The clinical effect of the CFTR-modulator combination Dirocaftor-Posenacaftor-Nesolicaftor, as licensed by Fair Therapeutics was strongly related to the ex vivo effects in people with Cystic Fibrosis (pwCF) with all types of genetic (including ultrarare) variants. In placebo-controlled double blinded studies, changes in percentages predicted FEV1 ranged from -12% up to +22% with concomitant changes in sweat chloride levels and patient related outcomes (CFQ-R). Ex vivo responses were measured with the forskolin induced organoid swelling (FIS) assay in over 500 pwCF in 16 different European Countries.
The study also shows promising clinical effects of the new CFTR-modulator combination Dirocaftor-Posenacaftor-Nesolicaftor of Fair Therapeutics as first-line treatment in pwCF who show responsiveness in the FIS assay, with a favorable safety profile.

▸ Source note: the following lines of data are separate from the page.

(* ===== verification/SpireRegistrar.v ===== *)
(** * The SPIRE registrar (pkg/exoskeleton/registrar_spire.go)

    ClusterSPIFFEID resources, one per tentacle, written with the dynamic
    Kubernetes client. *)

From S2P Require Import Prelude GoStrings Identity Effects K8sOps.
#[local] Open Scope string_scope.

Definition clusterSPIFFEIDs : kind := "spire.spiffe.io/v1alpha1/clusterspiffeids".

(** [NewSPIRERegistrar]: the class name, defaulted. *)
Definition NewSPIRERegistrar (className : string) : string :=
  if String.eqb className "" then "tentacular-system-spire" else className.

Section registrar.
Context `{U : Unicode}.

(** The loop of [sanitizeK8sName] looks at runes: a rune that is not a lower-case
    letter, a digit or a hyphen becomes one hyphen. *)
Definition k8s_rune (r : string) : string :=
  match r with
  | String c EmptyString => if is_lower c || is_digit c || Ascii.eqb c "-" then r else "-"
  | _ => "-"
  end.
Definition sanitizeK8sName (s : string) : string :=
  TrimByte "-" (foldr (fun r acc => k8s_rune r +:+ acc) "" (runes (ToLower s))).

Definition spireName (namespace workflow : string) : string :=
  let raw := "tentacle-" +:+ sanitizeK8sName namespace +:+ "-" +:+ sanitizeK8sName workflow in
  if (253 <? String.length raw)%nat then str_take 253 raw else raw.

Definition spiffe_template : string :=
  "spiffe://{{ .TrustDomain }}/ns/{{ .PodMeta.Namespace }}/tentacles/"
  +:+ "{{ index .PodMeta.Labels " +:+ String dquote ("tentacular.io/release" +:+ String dquote " }}").

Definition cluster_spiffe_id (className name namespace workflow : string) : object :=
  new_object name ""
    [("tentacular.io/release", workflow); ("tentacular.io/exoskeleton", "true")]
    [("apiVersion", VStr "spire.spiffe.io/v1alpha1"); ("kind", VStr "ClusterSPIFFEID");
     ("spec", VMap
        [("className", VStr className); ("hint", VStr workflow); ("spiffeIDTemplate", VStr spiffe_template);
         ("namespaceSelector", VMap [("matchLabels", VMap [("kubernetes.io/metadata.name", VStr namespace)])]);
         ("podSelector", VMap [("matchLabels", VMap [("tentacular.io/release", VStr workflow)])])])].

Definition SetResourceVersion (o : object) (rv : string) : object :=
  {| o_name := o_name o; o_namespace := o_namespace o; o_labels := o_labels o;
     o_annotations := o_annotations o; o_resourceVersion := rv; o_created := o_created o; o_body := o_body o |}.

Definition Register (className : string) (id : Identity) (namespace : string) : prog (res ()) :=
  let name := spireName namespace (id_Workflow id) in
  let obj := cluster_spiffe_id className name namespace (id_Workflow id) in
  existing ← call (KGet clusterSPIFFEIDs "" name);
  match existing with
  | Ok ex =>
      try_ call (KUpdate clusterSPIFFEIDs "" (SetResourceVersion obj (o_resourceVersion ex)))
        else (fun err => Err (Errorf "update ClusterSPIFFEID %s: %w" [AStr name; AErr err])) ;;
      Ret (Ok ())
  | Err err =>
      if negb (reason_is NotFound err)
      then Ret (Err (Errorf "get ClusterSPIFFEID %s: %w" [AStr name; AErr err]))
      else
        try_ call (KCreate clusterSPIFFEIDs "" obj)
          else (fun err => Err (Errorf "create ClusterSPIFFEID %s: %w" [AStr name; AErr err])) ;;
        Ret (Ok ())
  end.

Definition Unregister (id : Identity) (namespace : string) : prog (res ()) :=
  let name := spireName namespace (id_Workflow id) in
  r ← call (KDelete clusterSPIFFEIDs "" name);
  match r with
  | Ok _ => Ret (Ok ())
  | Err err => if reason_is NotFound err then Ret (Ok ())
               else Ret (Err (Errorf "delete ClusterSPIFFEID %s: %w" [AStr name; AErr err]))
  end.

(** ** Lemmas *)

Lemma sanitizeK8sName_label s :
  str_forallb (fun c => is_lower c || is_digit c || Ascii.eqb c "-") s = true ->
  foldr (fun r acc => k8s_rune r +:+ acc) "" ((fun c => String c "") <$> list_ascii_of_string s) = s.
Proof.
  induction s as [|c s IH]; [done|]. cbn [str_forallb]. rewrite andb_true_iff. intros [Hc Hs].
  cbn [list_ascii_of_string]. rewrite fmap_cons. cbn [foldr k8s_rune]. rewrite Hc, IH by done. done.
Qed.

End registrar.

The results strongly underline the earlier supporting statement of the European Medical Agency that the FIS assay is a reproducible in vitro biomarker with strong biological rationale and that FIS can be used to select responders in vitro and propose treatments to patients with rare mutations not assessed in clinical trials with CFTR modulators.

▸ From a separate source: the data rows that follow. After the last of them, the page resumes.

(** One ConfigMap enriched, and what a second pass makes of it. *)
Lemma enrich_configmap_spec cs m m' :
  enrich_configmap cs m = Some (Ok m') ->
  exists w w', workflow_of m = Some w /\ enrichable cs w /\ workflow_of m' = Some w' /\ enriched cs w w' /\
    (forall k p, k <> "data" -> at_path (VMap m') (k :: p) = at_path (VMap m) (k :: p)) /\
    (forall k, k <> "workflow.yaml" -> at_path (VMap m') ["data"; k] = at_path (VMap m) ["data"; k]) /\
    enrich_configmap cs m' = Some (Ok m').
Proof.
  destruct (enrich_configmap_ok cs m) as [->|(text & w & w' & Ht & Hw & Hen & ->)]; [done|].
  destruct (yaml_Marshal w') as [enr|] eqn:Hmar; [|done]. intros [= <-].
  set (m' := map_set "data" _ m).
  assert (exists data, get_string_map m ["data"] = Some data /\ GetKind m = "ConfigMap") as (data & Hdata & Hkind).
  { unfold workflow_text in Ht. destruct (String.eqb_spec (GetKind m) "ConfigMap") as [Hk|]; [|done]. cbn [negb] in Ht.
    rewrite law_StringMap in Ht. destruct (get_string_map m ["data"]); [by eexists|done]. }
  destruct (workflow_text_set m data enr Hdata Hkind) as (Ht' & Hrest & Hkeys). fold m' in Ht', Hrest, Hkeys.
  assert (yaml_Unmarshal enr = Some w') as Hrt by by apply law_roundtrip.
  exists w, w'. split_and!; [by unfold workflow_of; rewrite Ht|by apply enrich_workflow_enrichable; exists w'|by unfold workflow_of; rewrite Ht'| |done|done|].
  - by apply enrich_workflow_enriched.
  - destruct (enrich_configmap_ok cs m') as [Hno|(text2 & w2 & w3 & Ht2 & Hw2 & Hen2 & ->)].
    + exfalso. revert Hno. unfold enrich_configmap. rewrite Ht'. cbn [mbind option_bind]. rewrite Hrt. cbn [mbind option_bind].
      by rewrite (enrich_workflow_idem _ _ _ Hen).
    + rewrite Ht' in Ht2. injection Ht2 as <-. rewrite Hrt in Hw2. injection Hw2 as <-.
      rewrite (enrich_workflow_idem _ _ _ Hen) in Hen2. injection Hen2 as <-. rewrite Hmar. do 2 f_equal.
      rewrite law_Map. cbn [at_path]. unfold m' at 1. rewrite map_get_set. cbn [default from_option].
      rewrite (map_set_id "workflow.yaml") by apply map_get_set. apply map_set_id. apply map_get_set.
Qed.
End lemmas.

(** A ConfigMap the loop passes over, and one it cannot write back. *)
Definition passed_over `{L : UnstructuredLib} `{Y : YamlLib} (cs : list (string * creds)) (m : manifest) : Prop :=
  forall w, workflow_of m = Some w -> ~ enrichable cs w.
Lemma enrich_configmap_none `{L : UnstructuredLib} `{Y : YamlLib} `{UL : UrlLib} cs m : enrich_configmap cs m = None -> passed_over cs m.
Proof.
  unfold enrich_configmap, passed_over, workflow_of. destruct (workflow_text m) as [text|]; [|done]. cbn [mbind option_bind].
  destruct (yaml_Unmarshal text) as [w|]; [|done]. cbn [mbind option_bind]. intros Hno w2 [= <-] [w' Hw']%enrich_workflow_enrichable.
  by rewrite Hw' in Hno.
Qed.
Lemma enrich_configmap_err `{L : UnstructuredLib} `{!UnstructuredLaws L} `{Y : YamlLib} `{UL : UrlLib} cs m err :
  enrich_configmap cs m = Some (Err err) ->
  exists w w' cause, workflow_of m = Some w /\ enriched cs w w' /\ yaml_Marshal w' = Err cause /\
    err = Errorf "re-serialize workflow.yaml: %w" [AErr cause].
Proof.
  destruct (enrich_configmap_ok cs m) as [->|(text & w & w' & Ht & Hw & Hen & ->)]; [done|].
  destruct (yaml_Marshal w') as [enr|cause] eqn:Hmar; [done|]. intros [= <-]. exists w, w', cause.
  split_and!; [by unfold workflow_of; rewrite Ht|by apply enrich_workflow_enriched|done|done].
Qed.

(** ** Properties *)


(** ** Witnesses *)

Definition plain_workflow : list (string * value) :=
  [("name", VStr "wf");
   ("contract", VMap [("dependencies", VMap
      [("tentacular-postgres", VMap [("protocol", VStr "postgresql")]); ("github", VMap [("host", VStr "api.github.com")])])])].
Definition enriched_workflow : list (string * value) :=
  default [] (enrich_workflow (UL := no_brackets) [("tentacular-postgres", PgCreds pg_example)] plain_workflow).
Definition two_documents : YamlLib := toy_yaml [("plain", plain_workflow); ("enriched", enriched_workflow)].
Definition code_configmap (text : string) : manifest :=
  [("kind", VStr "ConfigMap"); ("metadata", VMap [("name", VStr "wf-code")]);
   ("data", VMap [("workflow.yaml", VStr text); ("main.ts", VStr "run()")])].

The European Commission strongly supports the further development of both biomarker driven prescription of disease modifying drugs in chronic diseases as well as further development of the new CFTR-modulator combination for pwCF worldwide.
Prof dr Kors van der Ent at the University Medical Center Utrecht, coordinator of the HIT-CF project said: ‘We are really thrilled about the results of our project. Despite all hurdles during the pandemic and changing commercial partners, the entire European CF community showed perseverance and dedication to realize treatments for pwCF.’

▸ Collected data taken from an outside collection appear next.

(** ** Discovery at startup *)

(** One deployment of the inner loop; the count is [registered]. *)
Definition scan_deploy (ns : string) (st : Scheduler * nat) (deploy : object) : Scheduler * nat :=
  let schedule := annotationWithFallback (o_annotations deploy) CronAnnotation in
  if String.eqb schedule "" then st
  else
    let label := default "" (o_labels deploy !! "app.kubernetes.io/name") in
    let wfName := if String.eqb label "" then o_name deploy else label in
    match Register st.1 ns wfName schedule with
    | (s', Some _) => (s', st.2)
    | (s', None) => (s', S st.2)
    end.

Definition ScanWorkflows (s : Scheduler) : prog (Scheduler * res nat) :=
  try namespaces := ListManagedNamespaces
    else (fun err => (s, Err (Errorf "list managed namespaces: %w" [AErr err]))) ;;
  out ← foldM (fun st ns =>
    deploys ← call (KList "deployments" (o_name ns) (ManagedByLabel +:+ "=" +:+ ManagedByValue));
    Ret (match deploys with
         | Ok items => foldl (scan_deploy (o_name ns)) st items
         | Err _ => st
         end)) namespaces (s, O);
  Ret (out.1, Ok out.2).

(** ** Invariant *)

(** The table and the library's jobs agree: every entry's id runs that entry's
    workflow on its schedule, and every job belongs to an entry. *)
Record sched_ok (s : Scheduler) : Prop := {
  entry_runs key e : s_entries s !! key = Some e ->
    key = key_of (e_namespace e) (e_name e) /\
    cron_job (s_cron s) (e_cronID e) = Some (e_schedule e, (e_namespace e, e_name e));
  job_listed id job : cron_job (s_cron s) id = Some job ->
    exists key e, s_entries s !! key = Some e /\ e_cronID e = id;
}.

(** The weaker property that survives a rejected schedule: no job runs without
    the entry that describes it. *)
Definition no_stray (s : Scheduler) : Prop :=
  forall id sch wf, cron_job (s_cron s) id = Some (sch, wf) ->
    exists e, s_entries s !! key_of wf.1 wf.2 = Some e /\ e_cronID e = id /\ e_schedule e = sch.
End scheduler.

(** ** Lemmas *)

Section lemmas.
Context `{C : CronLib} `{!CronLaws C}.

(** All but one workflow's schedule is in order. *)
Definition ok_except (key0 : string) (s : Scheduler) : Prop :=
  (forall key e, key <> key0 -> s_entries s !! key = Some e ->
     key = key_of (e_namespace e) (e_name e) /\
     cron_job (s_cron s) (e_cronID e) = Some (e_schedule e, (e_namespace e, e_name e))) /\
  (forall id job, cron_job (s_cron s) id = Some job ->
     exists key e, key <> key0 /\ s_entries s !! key = Some e /\ e_cronID e = id).

Lemma id_inj s key1 key2 e1 e2 :
  sched_ok s -> s_entries s !! key1 = Some e1 -> s_entries s !! key2 = Some e2 ->
  e_cronID e1 = e_cronID e2 -> key1 = key2.
Proof.
  intros Hs H1 H2 He. destruct (entry_runs _ Hs _ _ H1) as [-> J1], (entry_runs _ Hs _ _ H2) as [-> J2].
  rewrite He in J1. rewrite J1 in J2. congruence.
Qed.

Lemma ok_removed s key e :
  sched_ok s -> s_entries s !! key = Some e ->
  ok_except key {| s_cron := cron_Remove (s_cron s) (e_cronID e); s_entries := s_entries s |}.
Proof.
  intros Hs He. split; simpl.
  - intros key' e' Hne He'. rewrite job_Remove.
    destruct (decide (e_cronID e' = e_cronID e)) as [Hid|]; [|by apply Hs].
    destruct Hne. by eapply id_inj.
  - intros id job. rewrite job_Remove. destruct (decide (id = e_cronID e)) as [|Hne]; [done|].
    intros (key' & e' & He' & Hid)%Hs. exists key', e'. split; [|done]. intros ->. congruence.
Qed.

Fair Therapeutics (Fair TX) is a privately held, clinical-stage biopharmaceutical company developing personalized treatments for cystic fibrosis.
Mrs Anne van Loon, CEO of Fair Therapeutics stated: ‘FAIR Therapeutics is proud to show the results of their new modulator combination. Around 45,000 diagnosed people with CF do not have access to a life-saving treatment. We are determined to set next steps in the development of this combination and complete our mission to transform CF treatment.’
Mrs Hilde de Keyser, director of CF-Europe, the umbrella patient organization of pwCF in Europe mentioned: ‘The patient community was actively involved in the HIT-CF project and we strongly support the goal to realize treatment for patients with ultra-rare mutations and underserved areas.’
The HIT-CF Consortium consists of the University Medical Center Utrecht (coordinator), the Katholieke Universiteit Leuven, Faculdade Ciencias da Universidade de Lisboa, The European Cystic Fibrosis Society, CF-Europe, FAIR Therapeutics, HUB Organoids, Julius Clinical and Patergus.